Google makes it easier to analyze machine learning data with BigQuery and Kaggle
Google is trying to foster more collaboration within the machine learning community, which is focused on a specific subset of artificial intelligence that tries to mimic the way the human brain learns.
To do so, it’s integrating its BigQuery cloud data warehouse and analytics service with Kaggle, an online community for data scientists and other machine learning enthusiasts to explore, analyze and share their work. By combining BigQuery with Kaggle, which Google acquired two years ago, the company said it’s possible to query data within an “intuitive development environment” without needing to move or download that information first.
Users will be able to execute SQL queries, train machine learning models in the Structured Query Language and analyze those models in Kernels, which is Kaggle’s free hosted Jupyter notebooks environment. Jupyter notebooks are web applications that make it easier for data scientists to share and collaborate on software code.
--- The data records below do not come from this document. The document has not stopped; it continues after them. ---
Lemma update_stock_data_scores_shape (pe_ratio : pyval) (info : dict) (g gr v : Z) :
  update_stock_data_scores pe_ratio info = Ok (g, gr, v) →
  ∃ c1 c2 c3, g = simple_score c1 ∧ gr = simple_score c2 ∧ v = simple_score c3.
Proof.
  unfold update_stock_data_scores, py_between, py_and, py_gt, result_bind.
  generalize (py_lt zero pe_ratio), (py_lt pe_ratio (num 20)),
    (py_lt pe_ratio (num 15)), (py_lt (num 0.1) (dict_get info "revenueGrowth" zero)).
  intros r1 r2 r3 r4 H.
  destruct r1 as [[]|], r2 as [c2|], r4 as [c4|], r3 as [c3|];
    cbn in H; try discriminate H; injection H as <- <- <-;
    do 3 eexists; repeat split; reflexivity.
Qed.

(** C1: on every fundamentals input the screen's GARP score is the base
    (3, 2, 1 or 0 by the PE and PEG thresholds) plus the revenue-growth bonus
    (2, 1 or 0); pe=18, peg=1.2, revenue_growth=0.12 gives 5 and pe=30,
    peg=0, revenue_growth=0.02 gives 0. *)
Theorem calculate_screening_scores_garp (info : dict) (pe peg pb roe rg : float) :
  metric info "trailingPE" = PyNum pe →
  metric info "pegRatio" = PyNum peg →
  metric info "priceToBook" = PyNum pb →
  metric info "returnOnEquity" = PyNum roe →
  metric info "revenueGrowth" = PyNum rg →
  sc_garp_score (calculate_screening_scores info) = Spec.garp pe peg rg
  ∧ Spec.garp 18 1.2 0.12 = 5
  ∧ Spec.garp 30 0 0.02 = 0.
Proof.
  intros Hpe Hpeg Hpb Hroe Hrg. split; [|split; reflexivity].
  unfold calculate_screening_scores, calculate_screening_scores_try.
  rewrite Hpe, Hpeg, Hpb, Hroe, Hrg.
  rewrite garp_block_num, growth_block_num, value_block_num. cbn.
  pose proof (spec_garp_range pe peg rg) as [_ Hle]. lia.
Qed.

Lemma calculate_screening_scores_garp_witness :
  sc_garp_score (calculate_screening_scores info_garp5) = 5
  ∧ sc_garp_score (calculate_screening_scores info_garp0) = 0.
Proof.
  split.
  - destruct (calculate_screening_scores_garp info_garp5 18 1.2 0 0 0.12
                eq_refl eq_refl eq_refl eq_refl eq_refl) as (H & H5 & _).
    rewrite H. exact H5.
  - destruct (calculate_screening_scores_garp info_garp0 30 0 0 0 0.02
                eq_refl eq_refl eq_refl eq_refl eq_refl) as (H & _ & H0).
    rewrite H. exact H0.
Defined.

(** The same refinement for the two other scores of the screen. *)
Lemma calculate_screening_scores_num (info : dict) (pe peg pb roe rg : float) :
  metric info "trailingPE" = PyNum pe →
  metric info "pegRatio" = PyNum peg →
  metric info "priceToBook" = PyNum pb →
  metric info "returnOnEquity" = PyNum roe →
  metric info "revenueGrowth" = PyNum rg →
  sc_growth_score (calculate_screening_scores info) = Spec.growth rg roe
  ∧ sc_value_score (calculate_screening_scores info) = Spec.value pe pb.
Proof.
  intros Hpe Hpeg Hpb Hroe Hrg.
  unfold calculate_screening_scores, calculate_screening_scores_try.
  rewrite Hpe, Hpeg, Hpb, Hroe, Hrg.
  rewrite garp_block_num, growth_block_num, value_block_num. cbn.
  pose proof (spec_growth_range rg roe) as [_ Hle1].
  pose proof (spec_value_range pe pb) as [_ Hle2]. lia.
Qed.

(** The screen always answers with scores in range, the [except] branch
    included. *)
Lemma calculate_screening_scores_range (info : dict) :
  score_in_range (sc_garp_score (calculate_screening_scores info))
  ∧ score_in_range (sc_growth_score (calculate_screening_scores info))
  ∧ score_in_range (sc_value_score (calculate_screening_scores info)).
Proof.
  unfold calculate_screening_scores, calculate_screening_scores_try.
  pose proof (garp_block_range (metric info "trailingPE") (metric info "pegRatio")
                (metric info "revenueGrowth")) as Hg.
  pose proof (growth_block_range (metric info "revenueGrowth")
                (metric info "returnOnEquity")) as Hgr.
  pose proof (value_block_range (metric info "trailingPE")
                (metric info "priceToBook")) as Hv.
  destruct (garp_block _ _ _) as [g|]; cbn; [|unfold score_in_range; lia].
  destruct (growth_block _ _) as [gr|]; cbn; [|unfold score_in_range; lia].
  destruct (value_block _ _) as [v|]; cbn; [|unfold score_in_range; lia].
  unfold block_in_range, score_in_range in *. lia.
Qed.

Lemma simple_score_1_or_3 (c : bool) : simple_score c = 1 ∨ simple_score c = 3.
Proof. destruct c; [right|left]; reflexivity. Qed.

(** C3: each of the three scores lies in 0..5, under the screen's full
    formula (which always answers) and under the worker's simplified
    formula (which answers whenever its operands are numbers). *)
Theorem scores_in_range (info : dict) (pe_ratio : pyval) :
  (score_in_range (sc_garp_score (calculate_screening_scores info))
   ∧ score_in_range (sc_growth_score (calculate_screening_scores info))
   ∧ score_in_range (sc_value_score (calculate_screening_scores info)))
  ∧ match update_stock_data_scores pe_ratio info with
    | Ok (garp_score, growth_score, value_score) =>
        score_in_range garp_score ∧ score_in_range growth_score
        ∧ score_in_range value_score
    | Raise _ =>
        is_num pe_ratio && is_num (dict_get info "revenueGrowth" zero) = false
    end.
Proof.
  split; [apply calculate_screening_scores_range|].
  destruct (update_stock_data_scores pe_ratio info) as [[[g gr] v]|e] eqn:H.
  - apply update_stock_data_scores_shape in H as (c1 & c2 & c3 & -> & -> & ->).
    unfold score_in_range.
    destruct (simple_score_1_or_3 c1), (simple_score_1_or_3 c2),
      (simple_score_1_or_3 c3); lia.
  - exact (update_stock_data_scores_raises _ _ _ H).
Qed.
To take advantage, data scientists will need to create a Google Cloud account and link this to their Kernels notebook or script. Once that’s done they can query their data and perform analysis on it from directly within the notebook, using the BigQuery application programming interface library.
“For example, you can import the latest data science libraries like Matplotlib, scikit-learn, and XGBoost to visualize results or train state-of-the-art machine learning models,” Kaggle product manager Jessica Li and BigQuery Director Jordan Tigani wrote in a blog post. “Even better, take advantage of Kernel’s generous free compute that includes GPUs, up to 16GB of RAM and nine hours of execution time.”
Google said querying and analyzing data within Kaggle is a more seamless process because it means there’s no need to query data within a query editor first, then export that data elsewhere to complete the analysis, as was the case before.
“In addition, Kaggle is a sharing platform that lets you easily make your Kernels public,” Li and Tigani wrote. “Kaggle lets you disseminate your open-source work and also discuss data science with the world’s top-notch data scientist professionals.”
The BigQuery and Kaggle integration is being made available starting today.